Chacune de ces approches a quelque chose à nous apprendre. Ainsi, à propos de la crise actuelle, les libéraux soulignent que les taux d’intérêt ont été manipulés par les autorités américaines afin d’encourager l’endettement des ménages, avec les résultats que l’on sait. Les keynésiens soulignent de leur côté la stagnation des salaires, qui alimente le sous-investissement chronique des entreprises. Pour les marxistes, le facteur premier de la crise la mondialisation financière, qui exerce une pression insoutenable sur les entreprises et les salariés et conduit à la surproduction. Enfin, l’approche humaine et environnementale pointe que le mode de développement actuel épuise les ressources naturelles, dégrade la qualité des relations humaines, cause de multiples maladies…

Il est donc possible d’utiliser ces quatre représentations pour mieux comprendre un phénomène.

Cependant, à un niveau plus fondamental, chacune de ces représentations engage une vision du monde. Chacun de nous, du fait de l’éducation qu’il a reçue à l’école, en famille ou dans la presse, partage spontanément telle ou telle représentation (y compris d’autres que je n’ai pas retenues, comme les approches religieuses, féministes…). Ce n’est pas un problème, au contraire. Simplement, pour que la discussion soit possible, il faut que cette pluralité des représentations, ainsi que leur égale pertinence, soit reconnue.

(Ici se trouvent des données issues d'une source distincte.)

(** * Statistical analysis of flood-wave graphs

    A shallow embedding of [src/analysis/statistical_analysis.py]
    (class [StatisticalAnalysis]) together with the properties its
    specification states about it.

    Conventions of the embedding:
    - Python [int] and [numpy.int64] loop counters are [Z] (every value
      that occurs lies between 1875 and 2020 plus a period length, so
      the sums are those of the code for every period length up to
      2^63 - 1876, where [year + period - 1] is still an int64);
    - Python [float] / [numpy.float64] is Rocq's binary64 [float];
    - [str] is [string], compared and searched as Python does
      (lexicographic order on characters, substring containment);
    - a raised exception is the [Raise] branch of [result];
    - [FloodWaveHandler], [GraphAnalysis], [AnalysisHandler], [networkx]
      and [numpy] are collaborators that live outside the file: they are
      section variables (or fields of the [Numpy] class), never defined
      from the specification's words. *)

From Stdlib Require Import ZArith List String Ascii Floats Uint63 Lia DecimalString
  DecimalZ DecimalPos.
From stdpp Require Import gmap strings list.
Import ListNotations.

Local Open Scope string_scope.
Local Open Scope list_scope.
Local Open Scope Z_scope.

(** ** Python values and control *)

Module Py.

Inductive exn : Type :=
| KeyError
| IndexError
| ValueError
| ZeroDivisionError
| FileNotFoundError
| JSONDecodeError.

Inductive result (A : Type) : Type :=
| Ok (a : A)
| Raise (e : exn).

Arguments Ok {A} a.
Arguments Raise {A} e.

Definition bind {A B : Type} (m : result A) (k : A -> result B) : result B :=
  match m with
  | Ok a => k a
  | Raise e => Raise e
  end.

Definition is_ok {A : Type} (m : result A) : bool :=
  match m with Ok _ => true | Raise _ => false end.

(** [str(n)] and [f'{n}'] for an integer. *)
Definition str_int (n : Z) : string := NilZero.string_of_int (Z.to_int n).

(** [prefix in s] at the head of [s]. *)
Fixpoint startswith (p s : string) : bool :=
  match p, s with
  | EmptyString, _ => true
  | String a p', String b s' => Ascii.eqb a b && startswith p' s'
  | String _ _, EmptyString => false
  end.

(** [needle in hay] on strings. *)
Fixpoint contains (needle hay : string) : bool :=
  startswith needle hay ||
  match hay with
  | EmptyString => false
  | String _ hay' => contains needle hay'
  end.

(** [range(a, b)]. *)
Definition range (a b : Z) : list Z := seqZ a (b - a).

(** [l.count(x)] on a list of strings. *)
Fixpoint count (x : string) (l : list string) : Z :=
  match l with
  | [] => 0
  | y :: l' => (if String.eqb y x then 1 else 0) + count x l'
  end.

(** [d[k]] on a dict kept as its items in insertion order (keys are
    distinct in a dict; the first item with the key is the one found). *)
Fixpoint getitem {V : Type} (d : list (string * V)) (k : string) : result V :=
  match d with
  | [] => Raise KeyError
  | (k', v) :: d' => if String.eqb k' k then Ok v else getitem d' k
  end.

(** [d[k]] on a dict used only through lookups. *)
Definition lookup_key {V : Type} (d : gmap string V) (k : string) : result V :=
  match d !! k with
  | Some v => Ok v
  | None => Raise KeyError
  end.

(** [list(d.keys())]. *)
Definition keys {V : Type} (d : list (string * V)) : list string := map fst d.

(** [l[i]] on a list, for [i >= 0]. *)
Definition list_getitem {A : Type} (l : list A) (i : nat) : result A :=
  match l !! i with
  | Some a => Ok a
  | None => Raise IndexError
  end.

(** A loop whose body may raise: the accumulator is threaded through the
    elements in order and the first exception ends the loop. *)
Fixpoint for_each {A B : Type} (body : A -> B -> result A) (l : list B) (acc : A)
  : result A :=
  match l with
  | [] => Ok acc
  | b :: l' => bind (body acc b) (for_each body l')
  end.

(** The integer [n] as a float, as numpy stores a count in a float64
    array and as [/] converts its operands: exact for [0 <= n < 2^53]. *)
Definition float_of_int (n : Z) : float := PrimFloat.of_uint63 (Uint63.of_Z n).

(** [a / b] on two integers (true division). *)
Definition truediv (a b : Z) : result float :=
  if b =? 0 then Raise ZeroDivisionError
  else Ok (PrimFloat.div (float_of_int a) (float_of_int b)).

(** A gauge identifier is an integer or a string; [str(gauge)] and
    [f'{gauge}'] agree on both. *)
Inductive gauge : Type :=
| GInt (n : Z)
| GStr (s : string).

Definition str (g : gauge) : string :=
  match g with
  | GInt n => str_int n
  | GStr s => s
  end.

End Py.

Import Py.

Declare Scope py_scope.
Delimit Scope py_scope with py.
Notation "'try!' x := m 'in' k" := (bind m (fun x => k))
  (at level 10, x name, m at level 100, k at level 200,
   format "'[v' 'try!'  x  :=  m  'in' '/' k ']'") : py_scope.
Local Open Scope py_scope.

(** ** numpy *)

(** The five reductions the module calls on a sequence of floats.
    [np.min] and [np.max] raise [ValueError] on an empty sequence;
    [np.mean], [np.median] and [np.std] return a float (NaN there). *)
Class Numpy : Type := {
  np_min : list float -> result float;
  np_max : list float -> result float;
  np_mean : list float -> float;
  np_median : list float -> float;
  np_std : list float -> float
}.

Module Np.

(** [np.arange(start, stop, step)] on integers: [ceil((stop-start)/step)]
    elements, none when that is negative; a zero step raises. *)
Definition arange (start stop step : Z) : result (list Z) :=
  if step =? 0 then Raise ZeroDivisionError
  else Ok (map (fun k => start + k * step) (seqZ 0 (- ((start - stop) / step)))).

(** [np.zeros((rows, cols))]. *)
Definition zeros (rows cols : nat) : list (list float) :=
  replicate rows (replicate cols 0%float).
(* ===== verification/_CoqProject ===== *)
-Q . S2P
Prelude.v
Machine.v
DList.v
Buddy.v
BuddyInv.v
BuddySpec.v
BuddyThms.v
BuddyInit.v
BuddyTrace.v
BuddyProps.v
PageAlloc.v
Pmm.v
Zoned.v
Vmm.v
Cow.v
KString.v
Spinlock.v
SList.v
Slab.v
SlabInv.v
SlabThms.v
SlabProps.v
SlabFree.v
SlabCache.v
SlabDemo.v
Heap.v
HeapInv.v
HeapThms.v
HeapProps.v
HeapClient.v
Pool.v
PoolInv.v
PoolProps.v
PageCache.v
PageCacheInv.v
PageCacheThms.v
PageCacheProps.v
ObjectSource.v
HeapSlab.v
DemandPaging.v
DemandThms.v
DemandProps.v
DemandDemo.v
Stdio.v
StdioProps.v
StdioFormat.v
Device.v
Vga.v
VgaProps.v
Serial.v
Console.v
Keyboard.v
Pic.v
Interrupts.v
Preempt.v
Entry.v
Debug.v
Main.v
BootPaging.v
Boot.v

Quelle issue possible à la crise actuelle selon vous ?

Keynes l’avait déjà dit : « La difficulté n’est pas de comprendre les idées nouvelles, c’est d’échapper aux idées anciennes ». Le drame d’aujourd’hui, c’est que tous nos dirigeants sont prisonniers de cette vision du monde dépassée, le libéralisme.

Le changement de représentation est pourtant nécessaire. À court terme, nous devrions suivre Keynes sur la nécessaire redistribution des richesses et Marx sur le contrôle des secteurs fondamentaux de l’économie. Mais, plus fondamentalement, la voie à suivre nous est donnée par Karl Polanyi. L’économie doit redevenir vivable, dans tous les sens du terme. Et c’est possible ! Les expériences fourmillent de par le monde, des maisons de retraite autogérées aux monnaies locales, en passant par les circuits courts dans l’agriculture. Il suffit de le vouloir.